BEGIN Records shown

(** X19: the [index_text] command of searchCLI.  When the arguments
    after the name, joined by single spaces, fit the text buffer (fewer
    than 65536 bytes with the separating spaces), the command indexes the
    joined text in a fresh engine and prints document 0 with the given
    name; the word count printed is the number of tokens of all the
    arguments together.  Standard input is not read. *)
Theorem X19_main_index_text prog name arg args stdin :
  strlen (arg ++ spaced args) < MAX_TEXT_LEN ->
  main (prog :: cstr "index_text" :: name :: arg :: args) stdin
  = Some (IndexOutput
            {| index_doc_id := 0; index_filename := name;
               index_word_count :=
                 Z.of_nat (length (concat (map tokenize (arg :: args)))) |}, 0).
Proof.
  intros Hlen. unfold main.
  cbn [length Nat.ltb Nat.leb lookup list_lookup mbind option_bind drop].
  decide_commands. rewrite (join_args_first arg args Hlen).
  cbn [mbind option_bind].
  pose proof (index_text_snd create_search_engine name (arg ++ spaced args)) as Hid.
  pose proof (index_text_fresh_document name (arg ++ spaced args)) as Hdoc.
  destruct (index_text create_search_engine name (arg ++ spaced args)) as [e d].
  cbn [fst snd] in *. cbn [create_search_engine doc_count] in Hid. subst d.
  unfold output_index_result. rewrite Hdoc. cbn [doc_filename filename word_count].
  by rewrite tokenize_spaced.
Qed.

Lemma X19_main_index_text_witness :
  strlen (cstr "ab cd" ++ spaced [cstr "ab,"; cstr "x"]) < MAX_TEXT_LEN
  /\ main [cstr "searchCLI"; cstr "index_text"; cstr "notes";
           cstr "ab cd"; cstr "ab,"; cstr "x"] []
     = Some (IndexOutput {| index_doc_id := 0; index_filename := cstr "notes";
                            index_word_count := 4 |}, 0).
Proof.
  assert (H : strlen (cstr "ab cd" ++ spaced [cstr "ab,"; cstr "x"])
              < MAX_TEXT_LEN) by reflexivity.
  split; [exact H|].
  rewrite (X19_main_index_text (cstr "searchCLI") (cstr "notes") (cstr "ab cd")
             [cstr "ab,"; cstr "x"] [] H).
  vm_compute. reflexivity.
Defined.

(** X20: errors and exit status of searchCLI.  With fewer than two
    arguments [main] prints the usage error and exits with status 1.  A
    command other than [index_text], [freq], [search] and [prefix] is
    reported as unknown with status 1, and so is [index_text] given a name
    but no text.  Whenever [main] returns, the status is 0 for a command
    that was carried out and 1 otherwise. *)
Theorem X20_main_exit_status argv stdin :
  ((length argv < 3)%nat -> main argv stdin = Some (UsageError, 1))
  /\ (forall prog cmd arg rest,
        argv = prog :: cmd :: arg :: rest ->
        cmd <> cstr "index_text" -> cmd <> cstr "freq" ->
        cmd <> cstr "search" -> cmd <> cstr "prefix" ->
        main argv stdin = Some (UnknownCommand cmd, 1))
  /\ (forall prog name,
        argv = [prog; cstr "index_text"; name] ->
        main argv stdin = Some (UnknownCommand (cstr "index_text"), 1))
  /\ (forall out code,
        main argv stdin = Some (out, code) ->
        (code = 0 <-> accepted argv)
        /\ (code = 1 <->
            out = UsageError \/ exists cmd, out = UnknownCommand cmd)
        /\ (code = 0 \/ code = 1)).
Proof.
  split; [|split; [|split]].
  - intros Hlen. unfold main.
    by destruct (Nat.ltb_spec (length argv) 3) as [_|]; [|lia].
  - intros prog cmd arg rest -> H1 H2 H3 H4. unfold main.
    cbn [length Nat.ltb Nat.leb lookup list_lookup mbind option_bind].
    by rewrite !bool_decide_eq_false_2 by done.
  - intros prog name ->. unfold main.
    cbn [length Nat.ltb Nat.leb lookup list_lookup mbind option_bind].
    decide_commands. done.
  - intros out code. unfold main, accepted.
    destruct (Nat.ltb_spec (length argv) 3) as [Hlt|Hge].
    { intros [= <- <-]. split; [|split; [|by right]].
      - split; [done|]. intros (cmd & _ & [[_ ?]|[_ ?]]); lia.
      - split; [by left | done]. }
    destruct argv as [|prog [|cmd [|arg rest]]]; cbn [length] in Hge; try lia.
    cbn [lookup list_lookup mbind option_bind].
    destruct (decide (cmd = cstr "index_text")) as [->|Hc1].
    { rewrite bool_decide_eq_true_2 by done. cbn [andb].
      destruct rest as [|a rest].
      - cbn [length Nat.leb]. decide_commands. intros [= <- <-].
        split; [|split; [|by right]].
        + split; [done|]. intros (cmd & [= <-] & [[_ ?]|[[?|[?|?]] _]]);
            [cbn [length] in *; lia | done | done | done].
        + split; [|done]. intros _. right. by eexists.
      - cbn [length Nat.leb drop].
        destruct (join_args [] 3 (a :: rest)) as [text|]; [|done].
        cbn [mbind option_bind].
        destruct (index_text create_search_engine arg text) as [e d].
        intros [= <- <-]. split; [|split; [|by left]].
        + split; [|done]. intros _. eexists. split; [done|]. left.
          split; [done | cbn [length]; lia].
        + split; [done|]. by intros [?|[? ?]]. }
    rewrite (bool_decide_eq_false_2 (cmd = cstr "index_text")) by done. cbn [andb].
    assert (Hacc : forall c, cmd = c ->
              (c = cstr "freq" \/ c = cstr "search" \/ c = cstr "prefix") ->
              exists cmd0, Some cmd = Some cmd0
                /\ ((cmd0 = cstr "index_text" /\ (4 <= S (S (S (length rest))))%nat)
                    \/ ((cmd0 = cstr "freq" \/ cmd0 = cstr "search"
                         \/ cmd0 = cstr "prefix")
                        /\ (3 <= S (S (S (length rest))))%nat))).
    { intros c -> Hc. exists c. split; [done|]. right. split; [done | lia]. }
    destruct (decide (cmd = cstr "freq")) as [Hc2|Hc2].
    { rewrite bool_decide_eq_true_2 by done.
      destruct (output_freq_result _ arg); [|done]. intros [= <- <-].
      split; [|split; [|by left]].
      - split; [|done]. intros _. apply (Hacc _ Hc2). by left.
      - split; [done|]. by intros [?|[? ?]]. }
    rewrite bool_decide_eq_false_2 by done.
    destruct (decide (cmd = cstr "search")) as [Hc3|Hc3].
    { rewrite bool_decide_eq_true_2 by done.
      destruct (output_search_result _ arg); [|done]. intros [= <- <-].
      split; [|split; [|by left]].
      - split; [|done]. intros _. apply (Hacc _ Hc3). right. by left.
      - split; [done|]. by intros [?|[? ?]]. }
    rewrite bool_decide_eq_false_2 by done.
    destruct (decide (cmd = cstr "prefix")) as [Hc4|Hc4].
    { rewrite bool_decide_eq_true_2 by done.
      destruct (output_prefix_result _ arg); [|done]. intros [= <- <-].
      split; [|split; [|by left]].
      - split; [|done]. intros _. apply (Hacc _ Hc4). right. by right.
      - split; [done|]. by intros [?|[? ?]]. }
    rewrite bool_decide_eq_false_2 by done. intros [= <- <-].
    split; [|split; [|by right]].
    + split; [done|].
      intros (c & [= <-] & [[? _]|[[?|[?|?]] _]]); done.
    + split; [|done]. intros _. right. by eexists.
Qed.

(** ** Multi-keyword search *)

Lemma total_over_perm (f : cstring -> Z) ks ks' :
  Permutation ks ks' -> total_over ks f = total_over ks' f.
Proof.
  induction 1 as [|k l l' _ IH|k1 k2 l|l1 l2 l3 _ IH1 _ IH2].
  - done.
  - rewrite !total_over_cons. lia.
  - rewrite !total_over_cons. lia.
  - congruence.
Qed.

Lemma holds_unique n arr arr' f g :
  holds n arr f -> holds n arr' g -> (forall i, (i < n)%nat -> f i = g i) ->
  arr = arr'.
Proof.
  intros [Hl1 Hf] [Hl2 Hg] Hfg. apply list_eq. intros i.
  destruct (decide (i < n)%nat) as [Hi|Hi].
  - by rewrite (Hf i Hi), (Hg i Hi), Hfg.
  - rewrite !lookup_ge_None_2 by lia. done.
Qed.

(** X21: the order of the keywords does not matter.  In every
    reachable state, for keywords that are all words of the lookup
    index, [search_multi] on a rearranged keyword list reports the same
    documents with the same scores, in the same order. *)
Theorem X21_search_multi_keyword_order e keywords keywords' :
  reachable e -> Forall (known e) keywords -> Permutation keywords keywords' ->
  search_multi e keywords' = search_multi e keywords
  /\ exists l, search_multi e keywords = Some (MultiMatches l).
Proof.
  intros Hr Hk Hperm. destruct (reachable_inv e Hr) as (L & adocs & Hinv & _).
  assert (Hk' : Forall (known e) keywords') by (by rewrite <- Hperm).
  pose proof (inv_count _ _ _ Hinv) as Hcount.
  destruct (search_multi_loop_all_known e L adocs keywords Hinv _ _ _ _ Hk
              (holds_zeros _) (holds_zeros _))
    as (scores & matches & Hloop & Hs & Hm).
  destruct (search_multi_loop_all_known e L adocs keywords' Hinv _ _ _ _ Hk'
              (holds_zeros _) (holds_zeros _))
    as (scores' & matches' & Hloop' & Hs' & Hm').
  assert (Hse : scores = scores').
  { apply (holds_unique _ _ _ _ _ Hs Hs'). intros i _.
    by rewrite (total_over_perm _ _ _ Hperm). }
  assert (Hme : matches = matches').
  { apply (holds_unique _ _ _ _ _ Hm Hm'). intros i _.
    by rewrite (total_over_perm _ _ _ Hperm). }
  subst scores' matches'.
  unfold search_multi. rewrite Hcount, Nat2Z.id, Hloop, Hloop'.
  cbn [mbind option_bind]. rewrite (Permutation_length Hperm).
  split; [done | by eexists].
Qed.

Lemma X21_search_multi_keyword_order_witness :
  reachable demo_engine
  /\ Forall (known demo_engine) [cstr "quick"; cstr "brown"]
  /\ search_multi demo_engine [cstr "brown"; cstr "quick"]
     = search_multi demo_engine [cstr "quick"; cstr "brown"].
Proof.
  assert (Hr : reachable demo_engine) by (repeat constructor).
  assert (Hk : Forall (known demo_engine) [cstr "quick"; cstr "brown"]).
  { repeat constructor.
    - exists (cstr "quick"). eexists. split; [reflexivity|]. vm_compute. reflexivity.
    - exists (cstr "brown"). eexists. split; [reflexivity|]. vm_compute. reflexivity. }
  split; [exact Hr|]. split; [exact Hk|].
  exact (proj1 (X21_search_multi_keyword_order demo_engine
                  [cstr "quick"; cstr "brown"] [cstr "brown"; cstr "quick"]
                  Hr Hk (perm_swap _ _ _))).
Defined.

(** ** The hash table on its own *)

(** X22: insertion and lookup in the hash table.  For a table of
    [HASH_SIZE] buckets, [hash_search] after [hash_insert] finds the word:
    with the node it was already mapped to if there was a mapping, with
    the new node otherwise.  The lookup of every other word is unchanged,
    also of the words that share the bucket, and the trie and the
    documents are not touched. *)
Theorem X22_hash_insert_then_search e w node :
  table_ok e ->
  hash_search (hash_insert e w node) w = Some (default node (hash_search e w))
  /\ (forall w', w' <> w ->
        hash_search (hash_insert e w node) w' = hash_search e w')
  /\ (forall w', hash_func w' = hash_func w -> w' <> w ->
        hash_search (hash_insert e w node) w' = hash_search e w'
        /\ hash_search (hash_insert e w node) w <> None)
  /\ table_ok (hash_insert e w node)
  /\ heap (hash_insert e w node) = heap e
  /\ documents (hash_insert e w node) = documents e.
Proof.
  intros Hok.
  assert (Hw : hash_search (hash_insert e w node) w
               = Some (default node (hash_search e w))).
  { destruct (hash_search e w) as [p|] eqn:Hs.
    - by rewrite (hash_search_insert_present _ _ _ _ Hs).
    - by apply hash_search_insert_absent. }
  split; [done|]. split; [|split; [|split; [|split]]].
  - intros w' Hne. by apply hash_search_insert_other.
  - intros w' _ Hne. split; [by apply hash_search_insert_other|]. by rewrite Hw.
  - by apply hash_insert_table_ok.
  - apply hash_insert_fields.
  - apply hash_insert_fields.
Qed.

Lemma X22_hash_insert_then_search_witness :
  table_ok create_search_engine
  /\ hash_search (hash_insert create_search_engine (cstr "ab") 5%nat) (cstr "ab")
     = Some 5%nat.
Proof.
  assert (H : table_ok create_search_engine)
    by exact (inv_table _ _ _ create_search_engine_inv).
  split; [exact H|].
  destruct (X22_hash_insert_then_search create_search_engine (cstr "ab") 5%nat H)
    as (Hs & _).
  rewrite Hs. vm_compute. reflexivity.
Defined.

(** ** The empty engine *)

Lemma hash_search_empty w : hash_search create_search_engine w = None.
Proof.
  unfold hash_search, bucket. cbn [create_search_engine hash_table].
  destruct (replicate (Z.to_nat HASH_SIZE) [] !! Z.to_nat (hash_func w))
    as [b|] eqn:Hb; [|done].
  apply lookup_replicate in Hb as [-> _]. done.
Qed.

Lemma trie_descend_empty c s :
  trie_descend [create_trie_node] 0 (c :: s) = None.
Proof.
  cbn [trie_descend]. destruct (_ || _); [done|].
  unfold child. cbn [lookup list_lookup mbind option_bind].
  destruct (children create_trie_node !! Z.to_nat (char_to_int c - 97))
    as [x|] eqn:Hx; [|done].
  unfold create_trie_node in Hx. cbn [children] in Hx.
  apply lookup_replicate in Hx as [-> _]. done.
Qed.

END Records shown

■ **Description of the task**:
How many lines of the listing above contain the string "same"? Respond with the number and no other text.

■ **Your response**:
2